Alvoid Mays

No. 20, 28
- Position: Cornerback

Personal information
- Born: July 10, 1966 (age 60) Palmetto, Florida, U.S.
- Listed height: 5 ft 9 in (1.75 m)
- Listed weight: 172 lb (78 kg)

Career information
- High school: Manatee (Bradenton, Florida)
- College: West Virginia
- NFL draft: 1989 (8th round, 217th overall pick)

Career history
- Houston Oilers (1989)*; Washington Redskins (1990–1994); Pittsburgh Steelers (1995); Tampa Bay Storm (1998–1999, 2001);
- * Offseason or practice squad member only

Awards and highlights
- Super Bowl champion (XXVI); Second-team All-East (1988);

Career NFL statistics
- Tackles: 157
- Sacks: 1
- Forced fumbles: 2
- Fumble recoveries: 2
- Interceptions: 5
- Touchdowns: 1
- Stats at Pro Football Reference

= Alvoid Mays =

American football player (born 1966)

Alvoid Wilson Mays (born July 10, 1966) is an American former professional football player who was a cornerback in the National Football League (NFL). He played college football for the West Virginia Mountaineers. He was selected by the Houston Oilers in the eighth round of the 1989 NFL draft.

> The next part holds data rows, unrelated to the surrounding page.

(* ===== verification/JsonFlatten.v ===== *)
(** * json_flatten: row shaping over shared dicts

    tram/transforms/json_flatten.py.  Rows are Python dicts that later stages
    mutate in place, and the rows exploded from one record are shallow copies
    that share their nested dicts, so the model has a store: a dict is a cell,
    a value refers to it, [deepcopy] allocates new cells and [dict(row)] only
    one.  The final flattening only reads, and works on the value a row
    denotes. *)

From Stdlib Require Import ZArith Lia Ascii String SpecFloat.
From stdpp Require Import base tactics list strings gmap option.
From S2P Require Import Prelude PyStr Sha256 PyVal Paths Transforms.
Import stdpp.list.

#[local] Open Scope list_scope.

Module JsonFlatten.
Import PyVal Paths.

(** ** The store *)

Inductive hval :=
| HAtom (v : pyval)                  (* None, numbers, strings *)
| HList (l : list hval)
| HRef (a : nat).

Notation hdict := (list (string * hval)).

Record store := mkStore { cells : gmap nat hdict; next : nat }.

Definition empty_store : store := mkStore ∅ 0.

Definition alloc (d : hdict) (s : store) : nat * store :=
  (next s, mkStore (<[next s := d]> (cells s)) (S (next s))).

Definition cell (a : nat) (s : store) : hdict := default [] (cells s !! a).

Definition write (a : nat) (d : hdict) (s : store) : store := mkStore (<[a := d]> (cells s)) (next s).

(** A value as fresh cells. *)
Fixpoint load (v : pyval) (s : store) : hval * store :=
  match v with
  | VList l =>
      let '(l', s') := (fix go l s := match l with
                                      | [] => ([], s)
                                      | x :: l' => let '(y, s1) := load x s in
                                                   let '(ys, s2) := go l' s1 in (y :: ys, s2)
                                      end) l s in
      (HList l', s')
  | VDict d =>
      let '(d', s') := (fix go (d : list (string * pyval)) s :=
                          match d with
                          | [] => ([], s)
                          | (k, x) :: d' => let '(y, s1) := load x s in
                                            let '(ys, s2) := go d' s1 in ((k, y) :: ys, s2)
                          end) d s in
      let '(a, s'') := alloc d' s' in (HRef a, s'')
  | _ => (HAtom v, s)
  end.

(** The value a reference denotes.  Following more references than there are
    cells means a cycle, where Python exceeds its recursion limit. *)
Fixpoint read_at (fuel : nat) (s : store) {struct fuel} : hval -> res py_exn pyval :=
  fix rd (x : hval) : res py_exn pyval :=
    match x with
    | HAtom v => Ok v
    | HList l =>
        let? vs := (fix go (l : list hval) : res py_exn (list pyval) :=
                      match l with
                      | [] => Ok []
                      | y :: l' => let? v := rd y in let? vs := go l' in Ok (v :: vs)
                      end) l in
        Ok (VList vs)
    | HRef a =>
        match fuel with
        | O => raise RecursionErrorExn
        | S fuel' =>
            let? d := res_mapM (fun kx => let? v := read_at fuel' s kx.2 in Ok (kx.1, v)) (cell a s) in
            Ok (VDict d)
        end
    end.

Definition read (s : store) (x : hval) : res py_exn pyval := read_at (next s) s x.

(** Rows are trees, so a deep copy is the denoted value in fresh cells. *)
Definition deepcopy (x : hval) (s : store) : res py_exn (hval * store) :=
  let? v := read s x in Ok (load v s).

Definition deepcopy_row (a : nat) (s : store) : res py_exn (nat * store) :=
  let? vs := deepcopy (HRef a) s in
  match vs with (HRef b, s') => Ok (b, s') | _ => raise TypeErrorExn end.

(** [dict(row)]. *)
Definition shallow_row (a : nat) (s : store) : nat * store := alloc (cell a s) s.

(** ** Paths over the store *)

Fixpoint hget (s : store) (ts : list string) (x : hval) : option hval :=
  match ts with
  | [] => Some x
  | t :: ts' =>
      match x with
      | HRef a => y ← aget t (cell a s); hget s ts' y
      | _ => None
      end
  end.

Definition get_path_at (s : store) (a : nat) (p : string) : option hval := hget s (split_on dot p) (HRef a).

(** [set_path] with [create_missing]. *)
Fixpoint hset (ts : list string) (x : hval) (a : nat) (s : store) : res py_exn store :=
  match ts with
  | [] => Ok s
  | [t] => Ok (write a (aset t x (cell a s)) s)
  | t :: ts' =>
      match aget t (cell a s) with
      | None =>
          let '(b, s1) := alloc [] s in
          hset ts' x b (write a (aset t (HRef b) (cell a s1)) s1)
      | Some (HRef b) => hset ts' x b s
      | Some _ => raise TransformError
      end
  end.

Definition set_path_at (a : nat) (p : string) (x : hval) (s : store) : res py_exn store :=
  hset (split_on dot p) x a s.

Fixpoint hdelete (ts : list string) (a : nat) (s : store) : bool * store :=
  match ts with
  | [] => (false, s)
  | [t] => match aget t (cell a s) with
           | Some _ => (true, write a (adel t (cell a s)) s)
           | None => (false, s)
           end
  | t :: ts' => match aget t (cell a s) with
                | Some (HRef b) => hdelete ts' b s
                | _ => (false, s)
                end
  end.

(** The stack of [_prune_empty_parents]: the dicts on the way, or [None] when
    one of them is missing. *)
Fixpoint parents (s : store) (ts : list string) (a : nat) : option (list (nat * string)) :=
  match ts with
  | [] | [_] => Some []
  | t :: ts' => match aget t (cell a s) with
                | Some (HRef b) => st ← parents s ts' b; Some ((a, t) :: st)
                | _ => None
                end
  end.

Fixpoint prune_stack (st : list (nat * string)) (s : store) : store :=
  match st with
  | [] => s
  | (a, t) :: st' =>
      match aget t (cell a s) with
      | Some (HRef b) => match cell b s with
                         | [] => prune_stack st' (write a (adel t (cell a s)) s)
                         | _ => s
                         end
      | _ => s
      end
  end.

Definition _prune_empty_parents (a : nat) (p : string) (s : store) : store :=
  if negb (has_char dot p) then s
  else match parents s (split_on dot p) a with
       | None => s
       | Some st => prune_stack (reverse st) s
       end.

Definition _delete_path_pruned (a : nat) (p : string) (s : store) : store :=
  match hdelete (split_on dot p) a s with
  | (true, s') => _prune_empty_parents a p s'
  | (false, s') => s'
  end.

(** ** Configuration *)

Inductive choice_mode := ModeKeep | ModeValue | ModeBoth.

Record choice := mkChoice {
  mode : choice_mode;
  type_suffix : string;
  value_suffix : string;
  paths : list string;
}.

Record zip_group := mkZip { zip_fields : list (string * string); strict : bool }.

Record config := mkConfig {
  explode_paths : list string;
  separator : string;
  keep_empty_rows : bool;
  preserve_lists : bool;
  max_depth : Z;
  zip_groups : list zip_group;
  choice_unwrap : option choice;
  drop_paths : list string;
}.

Definition init (c : config) : res py_exn config :=
  if String.eqb (separator c) "" then raise TransformError
  else if (max_depth c <? 0)%Z then raise TransformError
  else Ok c.

(** ** Exploding *)

(** One row per element, each a copy of [base]. *)
Fixpoint explode_elements (p : string) (base : nat) (els : list hval) (s : store)
  : res py_exn (list nat * store) :=
  match els with
  | [] => Ok ([], s)
  | el :: els' =>
      let? rs := if has_char dot p then deepcopy_row base s else Ok (shallow_row base s) in
      let '(r, s1) := rs in
      let? s2 := match el with
                 | HRef b => Ok (write r (fold_left (fun d kx => aset kx.1 kx.2 d) (cell b s1) (cell r s1)) s1)
                 | _ => set_path_at r p el s1
                 end in
      let? more := explode_elements p base els' s2 in
      Ok (r :: more.1, more.2)
  end.

Definition explode_row (c : config) (p : string) (row : nat) (s : store) : res py_exn (list nat * store) :=
  match get_path_at s row p with
  | None | Some (HList []) => Ok (if keep_empty_rows c then [row] else [], s)
  | Some (HList els) =>
      let? bs := deepcopy_row row s in
      let '(base, s1) := bs in
      explode_elements p base els (_delete_path_pruned base p s1)
  | Some _ => raise TransformError
  end.

(** Every row in turn, threading the store. *)
Fixpoint each_row (f : nat -> store -> res py_exn (list nat * store)) (rows : list nat) (s : store)
  : res py_exn (list nat * store) :=
  match rows with
  | [] => Ok ([], s)
  | r :: rows' =>
      let? rs := f r s in
      let? more := each_row f rows' rs.2 in
      Ok (rs.1 ++ more.1, more.2)
  end.

Fixpoint _apply_explodes (c : config) (ps : list string) (rows : list nat) (s : store)
  : res py_exn (list nat * store) :=
  match ps with
  | [] => Ok (rows, s)
  | p :: ps' => let? rs := each_row (explode_row c p) rows s in _apply_explodes c ps' rs.1 rs.2
  end.

(** ** Zipping *)

(** [None] when a source is missing; a source that is no list raises. *)
Fixpoint found_lists (s : store) (row : nat) (srcs : list string) : res py_exn (option (list (list hval))) :=
  match srcs with
  | [] => Ok (Some [])
  | f :: srcs' =>
      match get_path_at s row f with
      | None => Ok None
      | Some (HList l) => let? rest := found_lists s row srcs' in Ok (ls ← rest; Some (l :: ls))
      | Some _ => raise TransformError
      end
  end.

Fixpoint zip_rows (outs : list string) (dotted : bool) (base : nat) (ls : list (list hval)) (idx : list nat)
  (s : store) : res py_exn (list nat * store) :=
  match idx with
  | [] => Ok ([], s)
  | i :: idx' =>
      let? rs := if dotted then deepcopy_row base s else Ok (shallow_row base s) in
      let '(r, s1) := rs in
      let? s2 := res_foldM (fun s ol => match ol.2 !! i with
                                        | Some x => set_path_at r ol.1 x s
                                        | None => Ok s
                                        end) (zip outs ls) s1 in
      let? more := zip_rows outs dotted base ls idx' s2 in
      Ok (r :: more.1, more.2)
  end.

Definition zip_row (g : zip_group) (row : nat) (s : store) : res py_exn (list nat * store) :=
  let? found := found_lists s row (zip_fields g).*1 in
  match found with
  | None => Ok ([row], s)
  | Some ls =>
      let n := length (default [] (head ls)) in
      if forallb (fun l => length l =? n)%nat ls then
        let? bs := deepcopy_row row s in
        let '(base, s1) := bs in
        let s2 := fold_left (fun s f => _delete_path_pruned base f s) (zip_fields g).*1 s1 in
        zip_rows (zip_fields g).*2 (existsb (has_char dot) (zip_fields g).*2) base ls (seq 0 n) s2
      else if strict g then raise TransformError else Ok ([row], s)
  end.

Fixpoint _apply_zip_groups (gs : list zip_group) (rows : list nat) (s : store) : res py_exn (list nat * store) :=
  match gs with
  | [] => Ok (rows, s)
  | g :: gs' =>
      match zip_fields g with
      | [] => raise TransformError
      | _ => let? rs := each_row (zip_row g) rows s in _apply_zip_groups gs' rs.1 rs.2
      end
  end.

(** ** Choices *)

(** The members of a dict with exactly the keys [type] and [value]. *)
Definition _is_choice_dict (s : store) (x : hval) : option (hval * hval) :=
  match x with
  | HRef a =>
      let d := cell a s in
      if (length d =? 2)%nat then
        ty ← aget "type"%string d; v ← aget "value"%string d; Some (ty, v)
      else None
  | _ => None
  end.

Definition unwrap_path (ch : choice) (row : nat) (p : string) (s : store) : res py_exn store :=
  match get_path_at s row p with
  | None => Ok s
  | Some x =>
      match _is_choice_dict s x with
      | None => Ok s
      | Some (ty, v) =>
          match mode ch with
          | ModeKeep => Ok s
          | ModeValue => let? vs := deepcopy v s in set_path_at row p vs.1 vs.2
          | ModeBoth =>
              let s1 := _delete_path_pruned row p s in
              let? ts := deepcopy ty s1 in
              let? s2 := set_path_at row (p ++ type_suffix ch)%string ts.1 ts.2 in
              let? vs := deepcopy v s2 in
              set_path_at row (if String.eqb (value_suffix ch) "" then p else (p ++ value_suffix ch)%string) vs.1 vs.2
          end
      end
  end.

Definition _apply_choice_unwrap (c : config) (rows : list nat) (s : store) : res py_exn store :=
  match choice_unwrap c with
  | None => Ok s
  | Some ch => res_foldM (fun s row => res_foldM (fun s p => unwrap_path ch row p s) (paths ch) s) rows s
  end.

(** ** Flattening *)

Section flatten.
Context (c : config).

Fixpoint flatten_value (v : pyval) (key : string) (depth : Z) {struct v} : res py_exn dict :=
  match v with
  | VDict ((_ :: _) as d) =>
      if ((max_depth c =? 0) || (depth <? max_depth c))%Z%bool then
        (fix go (d : list (string * pyval)) (acc : dict) : res py_exn dict :=
           match d with
           | [] => Ok acc
           | (k, w) :: d' =>
               let? fw := flatten_value w (Transforms.Flatten.join_key (separator c) key k) (depth + 1)%Z in
               go d' (dupdate acc fw)
           end) d []
      else Ok [(key, v)]
  | VList _ => if preserve_lists c then Ok [(key, v)] else raise TransformError
  | _ => Ok [(key, v)]
  end.

Definition _flatten_record (record : dict) : res py_exn dict :=
  res_foldM (fun acc kv => let? fw := flatten_value kv.2 kv.1 0 in Ok (dupdate acc fw)) record [].
End flatten.

Definition _drop_flattened_paths (c : config) (row : dict) : dict :=
  List.filter (fun kv =>
    negb (existsb (fun p => if has_path_pattern p then path_matches_pattern kv.1 p else String.eqb kv.1 p)
            (drop_paths c))) row.

(** ** The transform *)

Definition needs_private_rows (c : config) : bool :=
  negb (bool_decide (explode_paths c = []) && match zip_groups c with [] => true | _ => false end
        && match choice_unwrap c with None => true | _ => false end).

Definition read_row (s : store) (a : nat) : res py_exn dict :=
  let? v := read s (HRef a) in match v with VDict d => Ok d | _ => raise TypeErrorExn end.

(** The rows emitted for the records [records] of the store. *)
Definition apply_at (c : config) (records : list nat) (s : store) : res py_exn (list dict) :=
  let? rs := if needs_private_rows c
             then each_row (fun a s => let? b := deepcopy_row a s in Ok ([b.1], b.2)) records s
             else Ok (records, s) in
  let? rs := _apply_explodes c (explode_paths c) rs.1 rs.2 in
  let? rs := _apply_zip_groups (zip_groups c) rs.1 rs.2 in
  let? s' := _apply_choice_unwrap c rs.1 rs.2 in
  let? rows := res_mapM (read_row s') rs.1 in
  let? flat := res_mapM (_flatten_record c) rows in
  Ok (_drop_flattened_paths c <$> flat).

(** The records of a batch as unshared cells. *)
Definition load_records (records : list dict) (s : store) : list nat * store :=
  fold_left (fun ls r => match load (VDict r) ls.2 with
                         | (HRef a, s') => (ls.1 ++ [a], s')
                         | (_, s') => (ls.1, s')
                         end) records ([], s).

Definition apply (c : config) (records : list dict) : res py_exn (list dict) :=
  let '(rows, s) := load_records records empty_store in apply_at c rows s.

End JsonFlatten.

He also played for the Washington Redskins for five seasons, helping the team win Super Bowl XXVI, and the Pittsburgh Steelers, as well as the Tampa Bay Storm of the Arena Football League (AFL).

==Professional career==
Mays was selected in the eighth round of the 1989 NFL draft by the Houston Oilers. He was cut during training camp.

Mays scored his only touchdown on October 1, 1995, when he was with the Pittsburgh Steelers. In a game against the San Diego Chargers at Three Rivers Stadium, he intercepted a pass from Chargers Quarterback Stan Humphries & returned it for a touchdown.